Wet skin isn’t the only challenge for medical adhesives – the human body is full of blood, serum, and other fluids that complicate the repair of numerous internal injuries.

Many of the adhesive products used today are toxic to cells, inflexible when they dry, and do not bind strongly to biological tissue.

A team of researchers from the Wyss Institute for Biologically Inspired Engineering and the Harvard John A. Paulson School of Engineering and Applied Sciences (SEAS) has created a super-strong “tough adhesive” that is biocompatible and binds to tissues with a strength comparable to the body’s own resilient cartilage, even when they’re wet.

“The key feature of our material is the combination of a very strong adhesive force and the ability to transfer and dissipate stress, which have historically not been integrated into a single adhesive,” says corresponding author Dave Mooney, Ph.D., who is a founding Core Faculty member at the Wyss Institute and the Robert P. Pinkas Family Professor of Bioengineering at SEAS.

The research is reported in this week’s issue of Science.

A new, flexible adhesive material inspired by the glue secreted by slugs adheres to biological tissues (even when wet) without causing toxicity, and can be formed into either sheets (teal blue) or custom shapes (dark blue).
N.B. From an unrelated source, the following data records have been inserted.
Lemma start_wp (R : unit → PC * Req → Prop) (E : PC * Req → Prop) c q :
  holds (c, q) → fresh q →
  (∀ c' q', holds (c', q') → E (c', q')) →
  (∀ c' q', holds (c', q') → waiting q' → R tt (c', q')) → (∀ c' q', rq_id q' = id → ended c' → R tt (c', q')) →
  hwp (start_lookups true) R E (c, q).
Proof.
  intros Hh Hf HE HR1 HR2. unfold start_lookups. apply hwp_bind, lock_l1_wp; [done|apply Hf|]. intros m c1 Hh1.
  apply wp_get. cbn [fst snd]. pose proof (proj2 Hh1) as Hs1. cbn [fst snd] in Hs1.
  destruct (eligible_adapters_ok c1 (set_l1_locked m q) (dkeys (w_l2 (pc_world c1)))) as (active & Ea & Hsub); [done|].
  eapply wp_lift; [exact Ea|].
  assert (hwp (let^ _ := serve_from_l1 true in _retire_request) R E (c1, set_l1_locked m q)) as Hserve.
  { apply hwp_bind, serve_wp; [done|done|]. intros c' q' Hc Hq Et. apply retire_wp; [done|done|done|].
    intros c2 Hc2. apply HR2; [apply Hq|done]. }
  assert (∀ b, b ∈ active → b ∈ K2) as Hact.
  { intros b Hb. rewrite <-(st_l2 _ _ _ _ Hs1). by eapply elem_of_sublist. }
  destruct active as [|b active]; [exact Hserve|]. apply hwp_bind, wp_try; [by apply HE|]. intros needed _. apply hwp_ret.
  destruct needed; cbn [negb]; [|exact Hserve]. by apply submit_lookups_wp; try done; apply Hf.
Qed.
End request.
Credit: Wyss Institute at Harvard University

When first author Jianyu Li, Ph.D. (former Postdoctoral Fellow at the Wyss Institute and now an Assistant Professor at McGill University) started thinking about how to improve medical adhesives, he found a solution in an unlikely place: a slug.

The Dusky Arion (Arion subfuscus), common in Europe and parts of the United States, secretes a special kind of mucus when threatened that glues it in place, making it difficult for a predator to pry it off its surface.
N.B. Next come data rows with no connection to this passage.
(* ===== verification/PrefetchBalance.v ===== *)
(** * The prefetch controller's books balance

    The invariant of the controller over every call and turn of its loop: what
    the log says is out on a manager, a buffer tag or an adapter is what the
    requests in flight record. Each method on one request was treated in
    PrefetchInv.v; here are the table of requests, the queues, adapters that come
    and go, and the theorems. *)

From stdpp Require Import gmap list strings relations.
From Stdlib Require Import ZArith Lia.
From S2P Require Import Prelude PyFloat TensorAllocator Keys L1Memory L1Manager Bitmap Fold Grid PrefetchPolicy Cells Handler PrefetchController PrefetchMoves PrefetchLoad PrefetchInv.

Open Scope Z_scope.
Open Scope handler_scope.

(** The fields of an updated controller. *)
Ltac pc_cbn :=
  cbn [set_world set_table set_results set_queues set_ops set_adapters pc_world pc_l1_descs pc_descs pc_policy pc_affinity
       pc_watermark pc_draining pc_ops pc_in_flight pc_pending pc_submitted pc_next pc_results pc_done w_l1 w_l2 w_log].

Section controller.
Context {S A D1 D2 P T : Type} `{EqDecision T} `{WantsTags D2 T}.
Context {IL : L1Tier S T} {LL : L1TierLaws S T} {IA : L2Prefetch A T} {LA : L2PrefetchLaws A T}.
Context {IP : PrefetchPolicy P D1 D2} {LP : PrefetchPolicyLaws P D1 D2}.

#[local] Abbreviation PC := (PrefetchController S A D1 D2 P T).
#[local] Abbreviation Req := (Request T).

(** What is out on behalf of the requests in flight. *)
Definition in_flight_total (c : PC) (k : kind) : Z := zsum (λ t : Z * Req, recorded t.2 k) (pc_in_flight c).

Definition tracked (c : PC) (i : Z) (q : Req) : Prop :=
  rq_id q = i ∧ request_ok (rq_groups q) ∧ maps_ok (rq_groups q) (dkeys (w_l1 (pc_world c))) (dkeys (w_l2 (pc_world c))) q.

Definition op_adds (op : pf_op A D2) : option Z := match op with PfAdd i _ _ _ => Some i | PfRemove _ _ => None end.

Definition op_ok (op : pf_op A D2) : Prop := match op with PfAdd _ a _ _ => l2_ok a | PfRemove _ _ => True end.

(** The invariant; request [skip] need not be waiting. *)
Record ctl_inv (skip : option Z) (c : PC) : Prop := {
  ci_env : env_ok c;
  ci_nodup : NoDup (dkeys (pc_in_flight c));
  ci_requests : ∀ i q, dget i (pc_in_flight c) = Some q → tracked c i q ∧ (Some i ≠ skip → waiting c q);
  ci_balance : ∀ k, net k (w_log (pc_world c)) = in_flight_total c k;
  ci_specs : ∀ i spec, (i, spec) ∈ pc_pending c ++ pc_submitted c → request_ok (sp_key_groups spec);
  ci_queue : NoDup (pc_pending c ++ pc_submitted c).*1;
  ci_new : ∀ i, i ∈ (pc_pending c ++ pc_submitted c).*1 → i ∉ dkeys (pc_in_flight c);
  ci_next : ∀ i, i ∈ dkeys (pc_in_flight c) ∨ i ∈ (pc_pending c ++ pc_submitted c).*1 → i < pc_next c;
  ci_ops : NoDup (omap op_adds (pc_ops c));
  ci_adds : ∀ i, i ∈ omap op_adds (pc_ops c) → i ∉ dkeys (w_l2 (pc_world c));
  ci_adapters : Forall op_ok (pc_ops c);
  ci_draining : ∀ i, i ∈ dkeys (pc_draining c) → i ∈ dkeys (w_l2 (pc_world c));
  ci_drain_nodup : NoDup (dkeys (pc_draining c));
  ci_results : results_ok (pc_results c)
}.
This glue was previously determined to be composed of a tough matrix peppered with positively charged proteins, which inspired Li and his colleagues to create a double-layered hydrogel consisting of an alginate-polyacrylamide matrix supporting an adhesive layer that has positively-charged polymers protruding from its surface.

The polymers bond to biological tissues via three mechanisms – electrostatic attraction to negatively charged cell surfaces, covalent bonds between neighboring atoms, and physical interpenetration – making the adhesive extremely strong.

But the matrix layer is equally important, says Li: “Most prior material designs have focused only on the interface between the tissue and the adhesive.

Our adhesive is able to dissipate energy through its matrix layer, which enables it to deform much more before it breaks.”

The team’s design for the matrix layer includes calcium ions that are bound to the alginate hydrogel via ionic bonds.

When stress is applied to the adhesive, those “sacrificial” ionic bonds break first, allowing the matrix to absorb a large amount of energy before its structure becomes compromised.

In experimental tests, more than three times the energy was needed to disrupt the tough adhesive’s bonding compared with other medical-grade adhesives and, when it did break, what failed was the hydrogel itself, not the bond between the adhesive and the tissue, demonstrating an unprecedented level of simultaneous high adhesion strength and matrix toughness.

The researchers tested their adhesive on a variety of both dry and wet pig tissues including skin, cartilage, heart, artery, and liver, and found that it bound to all of them with significantly greater strength than other medical adhesives.

The tough adhesive also maintained its stability and bonding when implanted into rats for two weeks, or when used to seal a hole in a pig heart that was mechanically inflated and deflated and then subjected to tens of thousands of cycles of stretching.

Additionally, it caused no tissue damage or adhesions to surrounding tissues when applied to a liver hemorrhage in mice – side effects that were observed with both super glue and a commercial thrombin-based adhesive.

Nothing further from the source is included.